Re: CONTAINS performance
From: John Kane (jt-kane_at_comcast.net)
Date: 10/29/04
- Previous message: Jason Robertson: "Re: DIFFICULT PROBLEM! SSL for SQL 2000 Server. MS Fix bulletin does not help at all."
- In reply to: malcolm.earnest_at_bom.co.uk: "Re: CONTAINS performance"
- Next in thread: Hilary Cotter: "Re: CONTAINS performance"
- Messages sorted by: [ date ] [ thread ]
Date: Fri, 29 Oct 2004 16:25:34 -0700
You're welcome, Mal,
Good, we agree on being able to predict scalability and it's host of hidden
gotchas! That said, and with the query plan, I can start to give you more
explicit feedback on how to improve the "simple" query including the where
clause. While a row count of the tables would of been of more help, I have
enough to go on to tell you how to improve the performance of this simple
query, although I'm assuming very few (& 100 rows is considered very few) in
each table and that the recommendations are "fixes" for the low row count
and *force* the optimizer to pick a path that it would not normally do
considering the low row counts.
First of all, relative to your concern with the with performance of the
relational join in the context of the free-text optimization, internally SQL
Server "re-writes" the query to satisfy the syntax of the MSSearch engine,
passes this re-written query to the MSSearch engine and then results are
returned to SQL Server and then & only then are joined again with the actual
SQL Server tables. There is no practical way to optimize the written
MSSearch syntax as it is internal to SQL Server & MSSearch and not available
to normal SQL Server 2000 optimizer hints. Note, this is all necessary
because the FT Catalog structures and access methods are stored outside of
SQL Server and therefore not available to the SQL Server optimizer.

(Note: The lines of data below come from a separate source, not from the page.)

(** The chat handler with its intermediate results named. *)
Lemma handle_chat_message_stages text user_id state db ai_client cache
    edit_ok notice_ok t0 t1 :
  let dc := get_user_details_cached user_id db cache (mono t0) in
  let lim := get_user_limits ADMIN_IDS user_id db (utc t0) in
  let model := data_model state in
  let history := data_history state ++ [{| role := "user"; content := text |}] in
  let resp :=
    get_simple_response ai_client model history user_id lim.2 dc.2 (mono t0) in
  handle_chat_message ADMIN_IDS text user_id state db ai_client cache edit_ok
    notice_ok t0 t1
  = if match dc.1 with Some d => is_blocked d | None => false end then
      {| h_state := state; h_db := db; h_ai_client := ai_client; h_cache := dc.2;
         h_sent := [AnswerBlocked]; h_animation_task := None; h_raised := None |}
    else if reached (get_user_requests_today lim.2 user_id false (utc t0)) lim.1.1
    then
      {| h_state := state_clear state; h_db := lim.2; h_ai_client := ai_client;
         h_cache := dc.2; h_sent := []; h_animation_task := None;
         h_raised := Some (attribute_error "Bot" "get") |}
    else if negb (is_model_available model dc.2 (mono t0)) then
      {| h_state := state; h_db := lim.2; h_ai_client := ai_client;
         h_cache := dc.2; h_sent := [AnswerModelUnavailable model];
         h_animation_task := None; h_raised := None |}
    else
      match resp.1.1 with
      | Ok response_text =>
          let answered :=
            history ++ [{| role := "assistant"; content := response_text |}] in
          let db' := add_request lim.2 user_id model false (utc t1) in
          if edit_ok then
            {| h_state := update_history state (last10 answered); h_db := db';
               h_ai_client := resp.1.2; h_cache := resp.2;
               h_sent := [AnswerThinking; EditResponse response_text model];
               h_animation_task := Some Cancelled; h_raised := None |}
          else
            {| h_state := update_history state (removelast answered); h_db := db';
               h_ai_client := resp.1.2; h_cache := resp.2;
               h_sent :=
                 (last_edit notice_ok (EditUnexpected TELEGRAM_BAD_REQUEST)
                    [AnswerThinking]).1;
               h_animation_task := Some Cancelled;
               h_raised :=
                 (last_edit notice_ok (EditUnexpected TELEGRAM_BAD_REQUEST)
                    [AnswerThinking]).2 |}
      | Raise e =>
          let marks := bool_decide (exn_is e = APIError ∨ exn_is e = RuntimeError) in
          let notice := if marks then EditModelDisabled model else EditUnexpected e in
          {| h_state := update_history state (removelast history); h_db := lim.2;
             h_ai_client := resp.1.2;
             h_cache :=
               if marks then set_model_failed_in_cache model resp.2 (mono t1)
               else resp.2;
             h_sent := (last_edit notice_ok notice [AnswerThinking]).1;
             h_animation_task := Some Cancelled;
             h_raised := (last_edit notice_ok notice [AnswerThinking]).2 |}
      end.
Proof.
  intros dc lim model history resp. unfold handle_chat_message.
  subst resp. fold model. fold history.
  destruct dc as [details cache1] eqn:Hdc. unfold dc in Hdc. rewrite Hdc.
  cbn [fst snd].
  destruct (match details with Some d => is_blocked d | None => false end); [done|].
  destruct lim as [[daily_limit max_limit] db1] eqn:Hlim. unfold lim in Hlim.
  rewrite Hlim. cbn [fst snd].
  destruct (reached _ daily_limit); [done|].
  destruct (negb (is_model_available model cache1 (mono t0))); [done|].
  destruct (get_simple_response _ _ _ _ _ _ _) as [[res ai1] cache2].
  cbn [fst snd]. destruct res as [response_text|e].
  - destruct edit_ok; [done|]. unfold last_edit. by destruct notice_ok.
  - unfold last_edit. case_bool_decide; by destruct notice_ok.
Qed.

End chat_stages.

(** X5.  Blocking a user from the admin card works at once: the handler
    writes the flag and drops the user's cached row, so the user's next chat
    message is answered with the blocked notice, nothing is sent to the
    backend, and the conversation and the store are left alone.  The second
    part shows what the invalidation is for: with the flag written but a live
    cached row that still says unblocked, the message is not refused. *)
Theorem block_takes_effect `{PyLib} (ADMIN_IDS : list Z) (text : string)
    (user_id : Z) (state : FSMContext) (db : Database) (ai_client : AsyncOpenAI)
    (cache : Cache) (edit_ok notice_ok : bool) (t t0 t1 : clock) :
  is_Some (get_user db user_id) → mono t ≤ mono t0 →
  (let after := handle_user_action Block user_id db cache t in
   let h :=
     handle_chat_message ADMIN_IDS text user_id state after.1 ai_client after.2
       edit_ok notice_ok t0 t1 in
   h_sent h = [AnswerBlocked] ∧ h_state h = state ∧ h_db h = after.1
   ∧ h_ai_client h = ai_client)
  ∧ (∀ user_cache row,
       user_details cache = Some user_cache →
       TTL.get fst user_cache user_id (mono t0) = Some (user_id, row) →
       is_blocked row = false →
       h_sent (handle_chat_message ADMIN_IDS text user_id state
                 (block_user db user_id true) ai_client cache edit_ok notice_ok
                 t0 t1) ≠ [AnswerBlocked]).
Proof.
  intros [user Huser] Hle. split.
  - cbn [handle_user_action fst snd]. rewrite handle_chat_message_stages.
    cbv zeta. rewrite invalidate_user_cache_read by done.
    change (get_user_details ?d ?u) with (get_user d u).
    unfold block_user. rewrite get_user_update_user, Huser. by simpl.
  - intros user_cache row Hcache Hget Hrow. rewrite handle_chat_message_stages.
    cbv zeta. unfold get_user_details_cached at 1 2.
    rewrite Hcache, Hget. cbn [fst snd]. rewrite Hrow.
    destruct (reached _ _); [done|].
    destruct (negb _); [done|].
    destruct (get_simple_response _ _ _ _ _ _ _).1.1; unfold last_edit;
      repeat case_match; done.
Qed.

Lemma block_takes_effect_witness :
  let after := @handle_user_action sample_lib Block 8 USERS_DB GLOBAL_CACHE NOON in
  let h :=
    @handle_chat_message sample_lib SAMPLE_ADMINS "2+2?" 8 CHAT_STATE after.1
      HEALTHY_CLIENT after.2 true true NOON NOON in
  h_sent h = [AnswerBlocked] ∧ h_state h = CHAT_STATE ∧ h_db h = after.1
  ∧ h_ai_client h = HEALTHY_CLIENT.
Proof.
  apply (@block_takes_effect sample_lib SAMPLE_ADMINS "2+2?" 8 CHAT_STATE USERS_DB
           HEALTHY_CLIENT GLOBAL_CACHE true true NOON NOON NOON).
  - eexists. reflexivity.
  - simpl. lia.
Defined.

(** ** Subscriptions, registration and the bonus *)

Section account_facts.
Context `{PyLib} (ADMIN_IDS : list Z).

Lemma get_user_update_subscription db user_id level days now_utc user :
  get_user db user_id = Some user →
  get_user (update_subscription db user_id level days now_utc) user_id
  = Some {| username := username user;
            subscription_level := level;
            subscription_end :=
              Some (isoformat (if bool_decide (level = 0) then now_utc
                               else now_utc + days * usec_per_day));
            is_blocked := is_blocked user;
            last_used_model := last_used_model user;
            is_verified := is_verified user;
            has_rewarded_bonus := has_rewarded_bonus user;
            last_used_image_model := last_used_image_model user;
            user_instruction := user_instruction user;
            user_temperature := user_temperature user |}.
Proof.
  intros Huser. unfold get_user, update_subscription in *. simpl.
  by rewrite lookup_alter_eq, Huser.
Qed.

(** A user whose stored level is 0 is on level 0, and reading the level
    writes nothing. *)
Lemma get_user_level_zero user_id db now_utc user :
  user_id ∉ ADMIN_IDS → get_user db user_id = Some user →
  subscription_level user = 0 →
  get_user_level ADMIN_IDS user_id db now_utc = (0, db).
Proof.
  intros Hna Huser Hlevel. rewrite get_user_level_not_admin, Huser by done.
  cbv zeta. rewrite Hlevel. by rewrite andb_false_r.
Qed.

(** The bonus flag changes neither the level nor what reading the level
    writes to the subscription. *)
Lemma get_user_level_set_reward_bonus user_id db now_utc user :
  user_id ∉ ADMIN_IDS → get_user db user_id = Some user →
  (get_user_level ADMIN_IDS user_id (set_reward_bonus db user_id) now_utc).1
  = (get_user_level ADMIN_IDS user_id db now_utc).1
  ∧ has_rewarded_bonus <$>
      get_user
        (get_user_level ADMIN_IDS user_id (set_reward_bonus db user_id) now_utc).2
        user_id
    = Some true.
Proof.
  intros Hna Huser. rewrite !get_user_level_not_admin by done.
  assert (get_user (set_reward_bonus db user_id) user_id
          = Some {| username := username user;
                    subscription_level := subscription_level user;
                    subscription_end := subscription_end user;
                    is_blocked := is_blocked user;
                    last_used_model := last_used_model user;
                    is_verified := is_verified user;
                    has_rewarded_bonus := true;
                    last_used_image_model := last_used_image_model user;
                    user_instruction := user_instruction user;
                    user_temperature := user_temperature user |}) as Hrow.
  { unfold set_reward_bonus. by rewrite get_user_update_user, Huser. }
  rewrite Hrow, Huser. cbn [subscription_level subscription_end].
  destruct (truthy _ && _); [|cbn [fst snd]; by rewrite Hrow].
  destruct (fromisoformat _) as [end_date|]; [|cbn [fst snd]; by rewrite Hrow].
  destruct (negb _); [cbn [fst snd]; by rewrite Hrow|].
  case_bool_decide; [|cbn [fst snd]; by rewrite Hrow].
  cbn [fst snd]. split; [done|].
  by rewrite (get_user_update_subscription _ _ _ _ _ _ Hrow).
Qed.
End account_facts.
(** * Verification of the mdBook summary generator

    A shallow embedding of [scripts/generate_summary.py] and the properties
    of its table-of-contents builder.

    Conventions of the embedding.
    - Text is a [string] of bytes.  Python compares strings by code point,
      which for UTF-8 text is the byte-wise order used here.  Case mapping
      ([str.title]) is modelled on ASCII letters; other bytes are uncased.
    - A [Path] is the list of segments of an absolute, already resolved
      path ([Path(book_root).resolve()] has been applied by the caller).
    - The filesystem is a tree of [node]s; a directory keeps its entries
      in the order in which the operating system would list them.
    - An exception that the source does not catch is a [Raise] result; the
      filesystem is threaded explicitly so that a failed run can be
      compared with the state it started from.
    - The failures of the operating system that are modelled are the ones
      that the shape of the tree decides: a path that is missing, a file
      where a directory is needed, a directory where a file is needed, a
      file that cannot be read or decoded.  Every directory of the tree
      can be listed and searched, there are no symbolic links, and the
      device does not fail while a file is written.
    - Text is encoded when it is written: a line that is not well-formed
      UTF-8 stands for a Python string with lone surrogates (a file name
      with undecodable bytes), and writing it raises
      [UnicodeEncodeError] after the file has been truncated. *)

From Stdlib Require Import Bool List String Ascii.
From Stdlib Require Import Sorting.Sorted Sorting.Permutation.
From Stdlib Require Import NArith ZArith Lia.
From Stdlib Require Import DecimalString DecimalN.
Import ListNotations.

Open Scope string_scope.
Open Scope list_scope.

(** String concatenation, kept apart from the append of lists. *)
Infix "+++" := String.append (right associativity, at level 60).

(* ================================================================== *)
(** ** Python string operations used by the script *)

Module PyStr.

Definition nl : ascii := "010"%char.
Definition NL : string := String nl "".

Definition is_lower (c : ascii) : bool :=
  (Ascii.leb "a" c && Ascii.leb c "z")%char.

Definition is_upper (c : ascii) : bool :=
  (Ascii.leb "A" c && Ascii.leb c "Z")%char.

Definition is_cased (c : ascii) : bool := is_lower c || is_upper c.

Definition to_upper (c : ascii) : ascii :=
  if is_lower c then ascii_of_nat (nat_of_ascii c - 32) else c.

Definition to_lower (c : ascii) : ascii :=
  if is_upper c then ascii_of_nat (nat_of_ascii c + 32) else c.

(** [s.replace(a, b)] for one-character [a] and [b]. *)
Fixpoint replace (a b : ascii) (s : string) : string :=
  match s with
  | EmptyString => EmptyString
  | String c s' => String (if Ascii.eqb c a then b else c) (replace a b s')
  end.

(** [s.title()]: a cased character is upper-cased when the character
    before it is not cased, and lower-cased otherwise. *)
Fixpoint title_from (previous_is_cased : bool) (s : string) : string :=
  match s with
  | EmptyString => EmptyString
  | String c s' =>
      String (if previous_is_cased then to_lower c else to_upper c)
             (title_from (is_cased c) s')
  end.

Definition title (s : string) : string := title_from false s.
Lemma sweep_S self parameters s k :
  sweep self parameters s (S k) = Evaluate_body self parameters (sweep self parameters s k) k.
Proof. unfold sweep. by rewrite seq_S, fold_left_app. Qed.

Lemma fold_body_from self parameters s (a n : nat) :
  fold_left (Evaluate_body self parameters) (seq a n) (sweep self parameters s a) =
  sweep self parameters s (a + n).
Proof.
  unfold sweep. by rewrite seq_app, fold_left_app.
Qed.

(** The index [i] is one of an interior point. *)
Definition interior self (i : nat) : Prop :=
  (1 <= i < NumParameters self / 2 - 1)%nat.

Lemma Evaluate_body_boundary self parameters s i :
  ~ interior self i -> Evaluate_body self parameters s i = s.
Proof.
  intros Hi. unfold Evaluate_body.
  destruct (_ || _) eqn:Hb; [done|].
  apply orb_false_iff in Hb as [Hb1 Hb2].
  apply Nat.ltb_ge in Hb1. apply Nat.leb_gt in Hb2.
  exfalso. apply Hi. unfold interior. lia.
Qed.

Lemma fold_body_boundary self parameters (l : list nat) s :
  Forall (fun i => ~ interior self i) l ->
  fold_left (Evaluate_body self parameters) l s = s.
Proof.
  revert s. induction l as [|i l IH]; intros s Hl; simpl; [done|].
  inversion Hl; subst. rewrite Evaluate_body_boundary by done. by apply IH.
Qed.

(** X1.  With at most two points ([NumParameters() / 2 <= 2]) the loop has no
    interior index: [Evaluate] returns true, stores the cost 0 and leaves the
    gradient buffer, if there is one, exactly as it was. *)
Theorem Evaluate_without_interior_points self junk mx0 my0 (parameters : list D)
    (g : option (list D)) :
  (NumParameters self / 2 <= 2)%nat ->
  Evaluate self junk mx0 my0 parameters g =
    {| returned := true; out_cost := #0; out_gradient := g |}.
Proof.
  intros HN. unfold Evaluate, Evaluate_loop.
  rewrite fold_body_boundary; [done|].
  apply Forall_forall. intros i _. unfold interior. lia.
Qed.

Secondly, it is incorrect to assume that "each free-text search will
identify only a few records - even if the tables contain many millions". The
free-text search components (the CONTAINS statement and search words &/or
phrases) are passed directly to the MSSearch engine BEFORE joining with the
SQL Server table data and ONLY when ALL of the FT Catalog is read for EACH
contains statement and when all of the data is passed back to SQL Server,
then this data is joined with the SQL Server 2000 table data and the where
clause is applied. Furthermore, it is incorrect to assume that "SQLServer
performs the join operation for every record in the tables before
restricting based upon the free-text criteria" as all of the search words
are passed to the MSSearch engine (for each contains statement) and then all
results are passed back to SQL Server.
Another incorrect assumption for SQL Server 2000 is that SQL Server 2000 and
this most likely will change for SQL Server 2005 is that SQL Server 2000
does not "access the records themselves", but instead allows the MSSearch
engine to do this and as an external service it (SQL Server) cannot do a
"join on the indices and comparing those key values with the free-text
matches". Yes, this would improve performance and most likely this is what
has be designed into SQL Server 2005 as the MSSearch Indexing Engine has
been brought inside of SQL Server 2005, while in SQL Sever 2000, the
MSSearch Indexing engine remains an external service. My key point here is
that many of your assumptions are incorrect as the SQL Server optimize has
no access to the external MSSearch structures & indexes.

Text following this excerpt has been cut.